Thériault, the Canadian writer and comedian, takes her own liberties in the Tudor installment of her Queens of Infamy series, an arch retelling of historical events that ran on the Longreads website from 2018 to 2022. To infuse her long-dead royal subjects with some unkempt humanity, she imagines modern dialogue between queens and their boneheaded husbands. “I respect a good hustle, and Anne’s hustle was iconic — my god, how she hustled!” Thériault writes in her entry on Boleyn. “Even if you think Anne Boleyn was a king-seducing homewrecker extraordinaire, it’s impossible not to appreciate the sheer audacity of it all.”
But Thériault is wary of imposing her own standards on historical figures without acknowledging the realities of the past. For instance, Boleyn was no champion for women in her own time, she argues. “None of the queens were feminists,” she says. “Obviously that concept didn’t exist; none of them were like, ‘Oh, I want to materially make things better for all women in the kingdom.’ They were like, ‘I want to materially make things better for me personally.’

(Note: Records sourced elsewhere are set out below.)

(** ** Rules *)

Lemma safe_mono {A} (Q Q' : A -> Shared -> Prop) t s :
  (forall a s', R s s' -> Q a s' -> Q' a s') -> safe Q t s -> safe Q' t s.
Proof.
  intros HQ. revert s HQ. induction t as [A a|A f k IH|A o k IH|A st h _ running _ waiting _ handle _ k IH]; intros s HQ.
  - apply HQ. reflexivity.
  - intros [HR Hs]. split; [done|]. intros s' HR'. eapply IH; [|by apply Hs].
    intros a s'' HR''. apply HQ. etrans; [exact HR|]. by etrans.
  - intros Hs a. destruct (Hs a) as [HR Hs']. split; [done|]. intros s' HR'. eapply IH; [|by apply Hs'].
    intros b s'' HR''. apply HQ. etrans; [exact HR|]. by etrans.
  - rewrite !safe_par. intros (Hst & Hrun & Hwait & Hhandle & Hk). split_and!; try done.
    intros r s' HR Hr. eapply IH; [|by apply Hk]. intros a s'' HR'. apply HQ. by etrans.
Qed.

Lemma safe_bind {A B} (Q : B -> Shared -> Prop) (t : task A) (k : A -> task B) s :
  safe (fun a s' => safe Q (k a) s') t s -> safe Q (task_bind t k) s.
Proof.
  revert s. induction t as [A a|A f k' IH|A o k' IH|A st h _ running _ waiting _ handle _ k' IH]; intros s; cbn [task_bind].
  - done.
  - intros [HR Hs]. split; [done|]. intros s' HR'. by apply IH, Hs.
  - intros Hs a. destruct (Hs a) as [HR Hs']. split; [done|]. intros s' HR'. by apply IH, Hs'.
  - rewrite !safe_par. intros (Hst & Hrun & Hwait & Hhandle & Hk). split_and!; try done.
    intros r s' HR Hr. by apply IH, Hk.
Qed.
End Logic.

(** ** The sequential schedule is a schedule *)

Section Sequential.
Context `{JsonNumber}.
Variable oracle : forall o : Op, answer_of o.

Definition result_of {A} (r : A * Shared) : task A * Shared := (Ret r.1, r.2).

Lemma child_steps {A} st pre key post waiting handle (k : _ -> task A) c c' :
  steps_to c c' ->
  steps_to (Par st None (pre ++ (key, c.1) :: post) waiting handle k, c.2)
           (Par st None (pre ++ (key, c'.1) :: post) waiting handle k, c'.2).
Proof.
  induction 1 as [c|[t1 s1] [t2 s2] c3 Hs _ IH]; [constructor|]. econstructor; [|exact IH]. by constructor.
Qed.

Lemma handler_steps {A} st running waiting handle (k : _ -> task A) c c' :
  steps_to c c' ->
  steps_to (Par st (Some c.1) running waiting handle k, c.2) (Par st (Some c'.1) running waiting handle k, c'.2).
Proof.
  induction 1 as [c|[t1 s1] [t2 s2] c3 Hs _ IH]; [constructor|]. econstructor; [|exact IH]. by constructor.
Qed.

(** The branches of [run_task], one after the other. *)
Definition run_branches {A} handle (k : RuntimeResult ParState -> task A) :=
  fix go (l : list (PKey * task (RuntimeResult Value)))
      (rest : ParState -> Shared -> A * Shared) (st : ParState) (s : Shared) : A * Shared :=
    match l with
    | [] => rest st s
    | (key, c) :: l' =>
        let '(r, s) := run_task oracle c s in
        match r with
        | Ok v =>
            let '(r, s) := run_task oracle (handle st key v) s in
            match r with
            | Ok st => go l' rest st s
            | _ => run_task oracle (k r) s
            end
        | _ => run_task oracle (k (no_value r)) s
        end
    end.

Lemma run_branches_app {A} handle (k : _ -> task A) l l' rest st s :
  run_branches handle k (l ++ l') rest st s = run_branches handle k l (run_branches handle k l' rest) st s.
Proof.
  revert st s. induction l as [|[key c] l IH]; intros st s; [done|]. cbn.
  destruct (run_task oracle c s) as [[v|e| |] s1]; try done.
  destruct (run_task oracle (handle st key v) s1) as [[st'|e| |] s2]; done.
Qed.

Definition runs {A} (t : task A) : Prop := forall s, steps_to (t, s) (result_of (run_task oracle t s)).

Lemma branches_run {A} handle (k : _ -> task A) :
  (forall st key v, runs (handle st key v)) -> (forall r, runs (k r)) ->
  forall n running waiting st s, length (running ++ waiting) = n ->
  (running = [] -> waiting = []) ->
  Forall (fun c => runs c.2) (running ++ waiting) ->
  steps_to (Par st None running waiting handle k, s)
    (result_of (run_branches handle k (running ++ waiting) (fun st s => run_task oracle (k (Ok st)) s) st s)).
Proof.
  intros Hh Hk n. induction n as [|n IH]; intros running waiting st s Hlen Hne HF.
  - destruct running, waiting; try discriminate Hlen. cbn.
    econstructor; [apply step_drained|]. apply Hk.
  - destruct running as [|[key c] running]; [by rewrite (Hne eq_refl) in Hlen|]. cbn [app run_branches] in *.
    apply Forall_cons in HF as [Hc HF]. cbn in Hc.
    eapply steps_trans; [apply (child_steps st [] key running waiting handle k _ _ (Hc s))|].
    destruct (run_task oracle c s) as [[v|e| |] s1]; cbn [result_of fst snd app];
      try (econstructor; [by apply (step_failed _ st [])|]; apply Hk).
    econstructor; [apply (step_joined _ st [])|]. cbn [app].
    eapply steps_trans; [apply (handler_steps st running waiting handle k _ _ (Hh st key v s1))|].
    destruct (run_task oracle (handle st key v) s1) as [[st'|e| |] s2]; cbn [result_of fst snd];
      try (econstructor; [by apply step_unhandled|]; apply Hk).
    econstructor; [apply step_handled|]. rewrite <- (refill_spec running waiting).
    apply IH.
    + rewrite refill_spec. by injection Hlen.
    + destruct waiting; cbn; [done|]. by destruct running.
    + by rewrite refill_spec.
Qed.

Lemma run_task_steps {A} (t : task A) : runs t.
Proof.
  revert A t. apply (@task_induction _ (fun A t => runs t)).
  - intros A a s. constructor.
  - intros A f k IH s. econstructor; [constructor|]. apply IH.
  - intros A o k IH s. econstructor; [apply (step_await _ o k (oracle o))|]. apply IH.
  - intros A st h running waiting handle k IHh IHr IHw IHhandle IHk s.
    assert (Hb : forall running waiting st s, (running = [] -> waiting = []) ->
      Forall (fun c => runs c.2) (running ++ waiting) ->
      steps_to (Par st None running waiting handle k, s) (result_of (run_branches handle k running
        (run_branches handle k waiting (fun st s => run_task oracle (k (Ok st)) s)) st s))).
    { intros. rewrite <- run_branches_app. by eapply branches_run. }
    destruct h as [h|].
    + eapply steps_trans; [apply (handler_steps st running waiting handle k _ _ (IHh s))|]. cbn.
      destruct (run_task oracle h s) as [[st'|e| |] s2]; cbn [result_of fst snd];
        try (econstructor; [by apply step_unhandled|]; apply IHk).
      econstructor; [apply step_handled|].
      assert (E : run_branches handle k running
          (run_branches handle k waiting (fun st s => run_task oracle (k (Ok st)) s)) st' s2
        = run_branches handle k (refill running waiting).1 (run_branches handle k (refill running waiting).2
            (fun st s => run_task oracle (k (Ok st)) s)) st' s2)
        by (by rewrite <- !run_branches_app, refill_spec).
      change (steps_to (Par st' None (refill running waiting).1 (refill running waiting).2 handle k, s2)
        (result_of (run_branches handle k running
          (run_branches handle k waiting (fun st s => run_task oracle (k (Ok st)) s)) st' s2))).
      rewrite E. apply Hb.
      * destruct waiting; cbn; [done|]. by destruct running.
      * rewrite refill_spec. by apply Forall_app.
    + destruct running as [|c running].
      * econstructor; [apply step_drained|]. apply IHk.
      * apply Hb; [done|]. by apply Forall_app.
Qed.
End Sequential.
(* ===== verification/Runtime.v ===== *)
(** * The evaluator: its state, its budgets and its errors
    ([runtime/evaluator.rs] the struct, [runtime/limits.rs] what needs sizes and
    rendering, [runtime/host.rs], [emit] and the terminal events of
    [runtime/effects.rs])

    The struct [Evaluator] has fields shared with its forks behind [Arc]s
    ([Task.Shared]), fields that are fixed for a cell ([Setup]) and fields of its
    own ([Local]).  A method is a function from the own fields to a task that
    returns its result and the own fields after it: they keep their changes when a
    method fails. *)

From stdpp Require Import base tactics list strings.
From Stdlib Require Import ZArith NArith Lia.
From S2P Require Import Prelude BTree Text Strings Numbers Syntax Lexer Machine Catalog Value Operators Limits Host Render Sizing Task.

Section Methods.
Context `{StdText} `{JsonText} `{Layout}.

Record Setup := mkSetup {
  catalog : CapabilityCatalog;
  registry : HostRegistry;
  invocation : InvocationCtx;
  limits : RuntimeLimits;
  output_bytes : N;
  cell_id_ : string;
  sensitive_cell : bool;
}.

Record Local := mkLocal {
  env : Environment;
  constructors : list (string * bool);
  committed : list string;
  scope_id : option string;
  current_error : option RuntimeError;
  local_depth : N;
}.

Definition set_env (e : Environment) (l : Local) : Local :=
  mkLocal e (constructors l) (committed l) (scope_id l) (current_error l) (local_depth l).
Definition set_constructors (c : list (string * bool)) (l : Local) : Local :=
  mkLocal (env l) c (committed l) (scope_id l) (current_error l) (local_depth l).
Definition set_committed (c : list string) (l : Local) : Local :=
  mkLocal (env l) (constructors l) c (scope_id l) (current_error l) (local_depth l).
Definition set_current_error (e : option RuntimeError) (l : Local) : Local :=
  mkLocal (env l) (constructors l) (committed l) (scope_id l) e (local_depth l).
Definition set_depth (d : N) (l : Local) : Local :=
  mkLocal (env l) (constructors l) (committed l) (scope_id l) (current_error l) d.

(** ** Methods

    Generic in the fields [L] of the object. *)

Definition TM (L A : Type) : Type := L -> task (RuntimeResult A * L).

#[global] Instance tm_ret {L} : MRet (TM L) := fun A a l => Ret (Ok a, l).
#[global] Instance tm_bind {L} : MBind (TM L) := fun A B k m l =>
  task_bind (m l) (fun r =>
    match r with
    | (Ok a, l') => k a l'
    | (Err e, l') => Ret (Err e, l')
    | (Panicked, l') => Ret (Panicked, l')
    | (OutOfFuel, l') => Ret (OutOfFuel, l')
    end).

Local Abbreviation EM := (TM Local).

Section Generic.
Context {L : Type}.

Definition raise {A} (e : RuntimeError) : TM L A := fun l => Ret (Err e, l).
Definition lift_result {A} (r : RuntimeResult A) : TM L A := fun l => Ret (r, l).
Definition get_local {A} (f : L -> A) : TM L A := fun l => Ret (Ok (f l), l).
Definition modify_local (f : L -> L) : TM L unit := fun l => Ret (Ok tt, f l).

(** [let result = m.await;]: the result as a value, to be returned later. *)
Definition attempt {A} (m : TM L A) : TM L (RuntimeResult A) := fun l =>
  task_bind (m l) (fun '(r, l') => Ret (Ok r, l')).

(** One access of the shared state. *)
Definition access {A} (f : Shared -> A * Shared) : TM L A := fun l =>
  Sync (fun s => (f s).2) (fun s => Ret (Ok (f s).1, l)).

Definition await (o : Op) : TM L (answer_of o) := fun l => Await o (fun a => Ret (Ok a, l)).

(** [for x in xs] with an accumulator. *)
Fixpoint for_em {X A} (body : A -> X -> TM L A) (acc : A) (xs : list X) : TM L A :=
  match xs with
  | [] => mret acc
  | x :: xs' => acc' ← body acc x; for_em body acc' xs'
  end.
End Generic.

(** ** Budgets *)

Definition meter_of (s : Shared) (d : N) : Meter :=
  mkMeter (sh_steps s) (sh_stdout s) (sh_output_used s) d.

Definition put_meter (m : Meter) (s : Shared) : Shared :=
  mkShared (steps m) (stdout m) (output_used m) (node_counter s) (active s) (terminal_selected s)
    (machines s) (next_rc s) (history s) (sort_panics s).

(** A metered operation of [Limits.v], on the shared counters and the own depth. *)
Definition metered_op {A} (op : Metered A) : EM A := fun l =>
  Sync (fun s => put_meter (op (meter_of s (local_depth l))).2 s)
    (fun s => let '(r, m) := op (meter_of s (local_depth l)) in Ret (r, set_depth (depth m) l)).

Variable cfg : Setup.

Definition em_step : EM unit := metered_op (step (limits cfg)).
Definition em_charge_work (units : N) : EM unit := metered_op (charge_work (limits cfg) units).
Definition em_enter_depth : EM unit := metered_op (enter_runtime_depth (limits cfg)).
Definition em_leave_depth : EM unit := modify_local (fun l => set_depth (saturating_sub (local_depth l) 1) l).
Definition em_values_equal (l r : Value) : EM bool := metered_op (values_equal (limits cfg) l r).
Definition em_match_pattern (p : Pattern) (v : Value) : EM (option Environment) :=
  metered_op (match_pattern (limits cfg) p v).
Definition em_push_stdout (text : string) : EM unit :=
  metered_op (push_stdout (limits cfg) (output_bytes cfg) text).
Definition em_reserve_output (bytes : N) : EM unit := metered_op (reserve_output (output_bytes cfg) bytes).

(** [reserve_preview] *)
Definition reserve_preview (preview : string) : Metered unit := fun m =>
  match json_string_encoded_len_bounded preview (remaining_output (output_bytes cfg) m) with
  | None => refuse "output budget exceeded" m
  | Some bytes => reserve_output (output_bytes cfg) bytes m
  end.
Definition em_reserve_preview (preview : string) : EM unit := metered_op (reserve_preview preview).

Definition em_remaining_output : EM N :=
  access (fun s => (remaining_output (output_bytes cfg) (meter_of s 0), s)).

(** [tokio::task::yield_now().await]. *)
Definition yield_now : EM unit := await OpYield.

(** [cooperate]: the iterations counted after the call. *)
Definition cooperate (iterations : N) : EM N :=
  em_charge_work 1;;
  let iterations := saturating_add iterations 1 in
  if (iterations mod 256 =? 0)%N then yield_now;; mret iterations else mret iterations.

Definition ensure_value (v : Value) : RuntimeResult unit :=
  let size := value_size_bounded v (value_bytes (limits cfg)) (runtime_depth (limits cfg)) in
  if (value_bytes (limits cfg) <? size)%N then Err (RELimit "intermediate value budget exceeded") else Ok tt.

Definition ensure_capture (binding_name_bytes : N) : EM unit := fun l =>
  let limit := environment_bytes (limits cfg) in
  let refused := Ret (Err (RELimit "persistent environment budget exceeded"), l) in
  let retained := environment_size_bounded (env l) limit (runtime_depth (limits cfg)) in
  if (limit <? retained)%N then refused
  else
    let remaining := saturating_sub limit retained in
    let clone_cost := environment_clone_size_bounded (env l) remaining (runtime_depth (limits cfg)) in
    let projected :=
      saturating_add (saturating_add (saturating_add (saturating_add retained clone_cost)
        binding_name_bytes) size_of_Callable) size_of_Value in
    if (limit <? projected)%N then refused else Ret (Ok tt, l).

(** [add_value_size]: the bytes allocated after it. *)
Definition add_value_size (allocated : N) (v : Value) (metadata_bytes : N) : RuntimeResult N :=
  let remaining := saturating_sub (value_bytes (limits cfg)) allocated in
  let bytes := value_size_bounded v remaining (runtime_depth (limits cfg)) in
  let next := saturating_add (saturating_add allocated metadata_bytes) bytes in
  if (value_bytes (limits cfg) <? next)%N then Err (RELimit "intermediate value budget exceeded") else Ok next.

(** ** Errors *)

Definition MAX_HOST_ERROR_BYTES : N := 64 * 1024.

Definition host_error_bytes (e : HostError) : N :=
  match e with
  | UnknownScheme scheme registered =>
      foldl (fun bytes value => saturating_add bytes (str_len value)) (str_len scheme) registered
  | CapabilityDenied v | ApprovalDenied v | ApprovalTimeout v | NotFound v | InvalidArgs v
  | InvalidPath v | NotImplemented v | QuotaExceeded v | Timeout_ v | OutputTruncated v | HostCall v =>
      str_len v
  end.

Definition host_error (e : HostError) : RuntimeError :=
  let message := bounded_display (display_host_error e) MAX_HOST_ERROR_BYTES in
  let payload :=
    if (host_error_bytes e <=? MAX_HOST_ERROR_BYTES)%N then payload_to_json (to_payload e)
    else json_object [("name", JString (sdk_name e)); ("message", JString message);
                      ("detailsTruncated", JBool true)]%string in
  REEffect (sdk_name e) message (Some payload).

Definition runtime_event_error (e : HostError) : RuntimeError :=
  REPersistence (bounded_display (display_host_error e) (64 * 1024)).

(** What a handler gets to see of an error. *)
Definition runtime_error_payload (e : RuntimeError) (max_bytes max_depth : N) : Value :=
  let message := VRecord [("message"%string, VString (bounded_display (display_runtime_error e) max_bytes))] in
  match e with
  | REEffect _ _ (Some payload) =>
      if (json_value_size_bounded payload max_bytes max_depth <=? max_bytes)%N
         && match json_encoded_len_bounded payload max_bytes with Some _ => true | None => false end
      then from_json payload else message
  | _ => message
  end.

Definition rethrow_text (v : Value) (preview_bytes max_depth : N) : string :=
  match render_value_bounded v preview_bytes max_depth with
  | Ok text => text
  | _ => "[rethrow payload exceeded budget]"
  end.

Definition rethrow_error (v : Value) (preview_bytes max_depth : N) : RuntimeError :=
  match v with
  | VTagged name payload =>
      let message :=
        match payload with
        | Some (VRecord fields as p) =>
            match bm_get "message" fields with
            | Some (VString message) => bounded message preview_bytes
            | _ => rethrow_text p preview_bytes max_depth
            end
        | Some p => rethrow_text p preview_bytes max_depth
        | None => bounded name preview_bytes
        end in
      let payload :=
        p ← payload;
        if (value_size_bounded p preview_bytes max_depth <=? preview_bytes)%N
        then _ ← value_json_bounded p preview_bytes false max_depth; Some (to_json p) else None in
      REEffect name message payload
  | _ => REEffect "Rethrown" (rethrow_text v preview_bytes max_depth) None
  end.

(** ** Events *)

Definition emit {L} (event : string) (payload : Json) : TM L unit :=
  a ← await (OpEmit event payload);
  match a with
  | inl _ => mret tt
  | inr e => raise (runtime_event_error e)
  end.

(** [if let Some(active) = self.active.lock().as_mut() { .. }]. *)
Definition on_active {L} (f : ActiveExecution -> ActiveExecution) : TM L unit :=
  access (fun s =>
    (tt, mkShared (sh_steps s) (sh_stdout s) (sh_output_used s) (node_counter s) (f <$> active s)
           (terminal_selected s) (machines s) (next_rc s) (history s) (sort_panics s))).

Definition set_active {L} (a : option ActiveExecution) : TM L unit :=
  access (fun s =>
    (tt, mkShared (sh_steps s) (sh_stdout s) (sh_output_used s) (node_counter s) a
           (terminal_selected s) (machines s) (next_rc s) (history s) (sort_panics s))).

Definition store_terminal_selected {L} (b : bool) : TM L unit :=
  access (fun s =>
    (tt, mkShared (sh_steps s) (sh_stdout s) (sh_output_used s) (node_counter s) (active s) b
           (machines s) (next_rc s) (history s) (sort_panics s))).

Definition set_effects (es : list (string * ActiveEffect)) (a : ActiveExecution) : ActiveExecution :=
  mkActive (active_cell_id a) es (active_scopes a) (cell_terminal a) (cell_started a).
Definition set_scopes (ss : list (string * ActiveScope)) (a : ActiveExecution) : ActiveExecution :=
  mkActive (active_cell_id a) (active_effects a) ss (cell_terminal a) (cell_started a).
Definition set_cell_terminal (t : option Json) (a : ActiveExecution) : ActiveExecution :=
  mkActive (active_cell_id a) (active_effects a) (active_scopes a) t (cell_started a).
Definition set_cell_started (a : ActiveExecution) : ActiveExecution :=
  mkActive (active_cell_id a) (active_effects a) (active_scopes a) (cell_terminal a) true.

Definition emit_cell_terminal (payload : Json) : EM unit :=
  store_terminal_selected true;;
  on_active (set_cell_terminal (Some payload));;
  result ← attempt (emit "cell_result" payload);
  set_active None;;
  lift_result result.

Definition terminal_error (payload : Json) (error : RuntimeError) : EM RuntimeError :=
  result ← attempt (emit_cell_terminal payload);
  match result with
  | Ok _ => mret error
  | Err persistence => mret persistence
  | Panicked => lift_result Panicked
  | OutOfFuel => lift_result OutOfFuel
  end.

(** [self.node_counter.fetch_add(1) + 1]. *)
Definition next_node : EM N :=
  access (fun s =>
    ((node_counter s + 1)%N,
     mkShared (sh_steps s) (sh_stdout s) (sh_output_used s) (node_counter s + 1) (active s)
       (terminal_selected s) (machines s) (next_rc s) (history s) (sort_panics s))).

(** [Value::Callable(Rc::new(callable))]. *)
Definition new_callable (c : Callable) : EM Value :=
  access (fun s =>
    (VCallable (next_rc s) c,
     mkShared (sh_steps s) (sh_stdout s) (sh_output_used s) (node_counter s) (active s)
       (terminal_selected s) (machines s) (next_rc s + 1) (history s) (sort_panics s))).

(** [Arc::new(Mutex::new(machine))]: its address. *)
Definition new_machine (m : EffectMachine) : EM nat :=
  access (fun s =>
    (length (machines s),
     mkShared (sh_steps s) (sh_stdout s) (sh_output_used s) (node_counter s) (active s)
       (terminal_selected s) (machines s ++ [m]) (next_rc s) (history s) (sort_panics s))).

(** [machine.lock().operation()]; an address always has a machine. *)
Definition machine_op {L A} (address : nat)
    (operation : EffectMachine -> outcome EffectMachineError A * EffectMachine)
    : TM L (outcome EffectMachineError A) :=
  access (fun s =>
    match machines s !! address with
    | None => (Panicked, s)
    | Some m =>
        let '(r, m') := operation m in
        (r, mkShared (sh_steps s) (sh_stdout s) (sh_output_used s) (node_counter s) (active s)
              (terminal_selected s) (<[address := m']> (machines s)) (next_rc s) (history s) (sort_panics s))
    end).

Definition display_state (st : EffectState) : string :=
  match st with
  | Running => "Running"
  | Suspended => "Suspended"
  | Completed => "Completed"
  | Failed => "Failed"
  | Cancelled => "Cancelled"
  end.

Definition display_machine_error (e : EffectMachineError) : string :=
  match e with
  | InvalidState operation from => "effect transition " ++ operation ++ " is invalid from " ++ display_state from
  | StaleContinuation => "stale or foreign effect continuation"
  end.
End Methods.

Abbreviation EM := (TM Local).

(** The shared text of payloads whose content is withheld. *)
Definition redacted : string := "[redacted]".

“It’s hard to avoid with any history, projecting modern sensibilities onto it,” she adds. “We know facts and dates — who, where, what, and everything — but there’s no real way to accurately recapture the mood of a time.”
Still, if a story this old, this ingrained in the English-speaking psyche, can be reevaluated, it invites us to look at present-day assumptions and narratives with a more critical eye. Contemporary examples are everywhere, from the experiences of Britney Spears and Hillary Clinton to the recent, competing revisionist histories around the breakup of Brad Pitt and Angelina Jolie. And to many creators, unpacking the women’s stories, and setting them to a modern beat, is a long overdue rebalancing act.
“What do you remember Henry for?” Copsey asks, echoing a point made in SIX. “Is it the Reformation? Is it his religious reforms? No, it’s his wives.”